G F P G A Nv1
TencentARCIntroduction
GFPGAN (Generative Facial Prior GAN) is a blind face restoration algorithm that utilizes generative facial priors to enhance the quality and realism of face images, particularly when dealing with low-quality inputs. It achieves high-quality restoration by incorporating rich priors through a pretrained face GAN.
Architecture
GFPGAN leverages a Generative Facial Prior embedded in a pretrained GAN model. This is integrated into the restoration process using channel-split spatial feature transform layers. These layers allow a balance between realness and fidelity, enabling the restoration of facial details and color enhancement in a single forward pass.
Training
The training process for GFPGAN involves several steps:
- Dataset Preparation: Use the FFHQ dataset.
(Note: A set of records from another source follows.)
Lemma ensure_capacity_spec q required packets s object :
  runtime_wf s -> rt_queues s !! q = Some object -> ring_holds (lq_queue object) packets (rt_world s) ->
  0 <= required ->
  wp (ensure_direct_kfd_queue_capacity_locked q required devices_lock) (room_made q object packets required s) s.
Proof.
  intros Hwf Hq Hh Hreq. unfold ensure_direct_kfd_queue_capacity_locked.
  apply wp_bind. eapply wp_dereference; [done|]. destruct (_ || _) eqn:G.
  { apply wp_ret. by eapply room_made_now; [apply went_on_refl|]. }
  apply wp_bind. unfold queue_error_reason. apply wp_below. intros reason w Hw.
  assert (later (rt_world s) w) as Hl.
  { apply rtc_once. replace w with (t_error_reason (lq_queue object) (rt_world s)).2 by (by rewrite Hw).
    constructor. }
  assert (Hwo : went_on q object packets s (set_rt_world w s) object).
  { apply went_on_world; [done|done|]. by apply ring_advanced_later. }
  destruct (reason =? 0); cbn [negb]; [|apply wp_ret; by eapply room_made_now].
  eapply wp_mono; [|intros st s' Hr; by eapply room_made_trans].
  apply capacity_loop_spec; [apply Hwo|apply Hwo|apply Hwo|lia|]. left.
  pose proof (f_equal length (qw_flight _ _ (gw_queues _ (rw_graph _ Hwf) _ _ Hq))) as H.
  rewrite length_drop, length_fmap in H. unfold work. lia.
Qed.
End mode.
End capacity.
(** ** Pins

    [LightRocrMemoryOperationPins]: the bases pinned so far are what the
    destructor unpins. *)

Definition pin_device (base : Z) : M bool :=
  found ← allocation_entry base;
  match found with
  | None => mret false
  | Some info =>
      if ai_destroying info then mret false
      else
        pushed ← below t_new;
        if negb pushed then mret false
        else
          put_allocation base (set_ai_active_operations (u64_add (ai_active_operations info) 1) info) ;;
          mret true
  end.

Definition pin_host (base : Z) : M bool :=
  found ← host_entry base;
  match found with
  | None => mret false
  | Some info =>
      if hi_destroying info then mret false
      else
        pushed ← below t_new;
        if negb pushed then mret false
        else
          put_host_allocation base
            (set_hi_active_operations (u64_add (hi_active_operations info) 1) info) ;;
          mret true
  end.

(** The bases in order, up to the first that cannot be pinned. *)
Fixpoint pin_all (pin : Z -> M bool) (bases : list Z) : M (bool * list Z) :=
  match bases with
  | [] => mret (true, [])
  | base :: bases =>
      pinned ← pin base;
      if negb pinned then mret (false, [])
      else
        '(all, pins) ← pin_all pin bases;
        mret (all, base :: pins)
  end.

Definition unpin_device (base : Z) : M unit :=
  found ← allocation_entry base;
  match found with
  | None => mret tt
  | Some info =>
      put_allocation base (set_ai_active_operations (u64_sub (ai_active_operations info) 1) info)
  end.

Definition unpin_host (base : Z) : M unit :=
  found ← host_entry base;
  match found with
  | None => mret tt
  | Some info =>
      put_host_allocation base
        (set_hi_active_operations (u64_sub (hi_active_operations info) 1) info)
  end.

Fixpoint unpin_all (unpin : Z -> M unit) (bases : list Z) : M unit :=
  match bases with
  | [] => mret tt
  | base :: bases => unpin base ;; unpin_all unpin bases
  end.

Definition wait_for_all_light_rocr_memory_operations_locked : M unit :=
  wait_until (gets (fun s =>
    forallb (fun entry => (ai_active_operations entry.2 =? 0) && negb (ai_destroying entry.2))
      (m_order (g_light_rocr_allocations (g_memory s))) &&
    forallb (fun entry => (hi_active_operations entry.2 =? 0) && negb (hi_destroying entry.2))
      (m_order (g_light_rocr_host_allocations (g_memory s))))).

(** ** Device memory *)

Definition release_or_retain_light_rocr_cleanup (allocation : GpuMemory) : M unit :=
  owned ← gets (fun s => m_owns_memory allocation (rt_world s));
  if negb owned then mret tt
  else
    released ← below (t_release_memory allocation);
    if (released : bool) then mret tt
    else
      pushed ← below t_new;
      if (pushed : bool) then
        modify_memory (fun g =>
          set_pending_cleanup (g_light_rocr_pending_cleanup g ++ [allocation]) g)
      else
        _ ← below (t_release_memory allocation);
        mret tt.

(** The entry and the statistics of a successful allocation. *)
Definition register_allocation (device size : Z) (allocation : GpuMemory) : M (LrStatus.t * Z) :=
  let device_ptr := gm_gpu_address allocation in
  if (device_ptr =? 0) || (device_ptr >? UINT64_MAX) then
    release_or_retain_light_rocr_cleanup allocation ;; mret (RuntimeError, 0)
  else
    known ← allocation_entry device_ptr;
    match known with
    | Some _ => release_or_retain_light_rocr_cleanup allocation ;; mret (RuntimeError, 0)
    | None =>
        put_allocation device_ptr (mkAllocationInfo device size 0 false allocation) ;;
        update_stats device (record_allocation size) ;;
        mret (Success, device_ptr)
    end.

(** The device takes allocations: it exists and is opened. *)
Definition device_opened (device : Z) : M bool :=
  known ← device_in_range device;
  if negb known then mret false
  else
    state ← get_device device;
    mret (ds_opened state).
- Pre-trained Model Downloads: Obtain the StyleGAN2 model, component locations of FFHQ, and a simple ArcFace model.
- Configuration: Modify the
train_gfpgan_v1.yml
file as needed. - Execution: Run the training using distributed PyTorch with the given command.
Guide: Running Locally
To run GFPGAN locally, follow these steps:
-
Clone the Repository:
git clone https://github.com/xinntao/GFPGAN.git cd GFPGAN
-
Install Dependencies:
- Install BasicSR and facexlib:
BASICSR_EXT=True pip install basicsr pip install facexlib
- Install other requirements:
pip install -r requirements.txt
- Install BasicSR and facexlib:
-
Download Pre-trained Models:
wget https://github.com/TencentARC/GFPGAN/releases/download/v0.1.0/GFPGANv1.pth -P experiments/pretrained_models
-
Run Inference:
python inference_gfpgan_full.py --model_path experiments/pretrained_models/GFPGANv1.pth --test_path inputs/whole_imgs
For optimal performance, use cloud GPUs like those offered by Google Colab or AWS.
License
GFPGAN is released under the Apache License Version 2.0.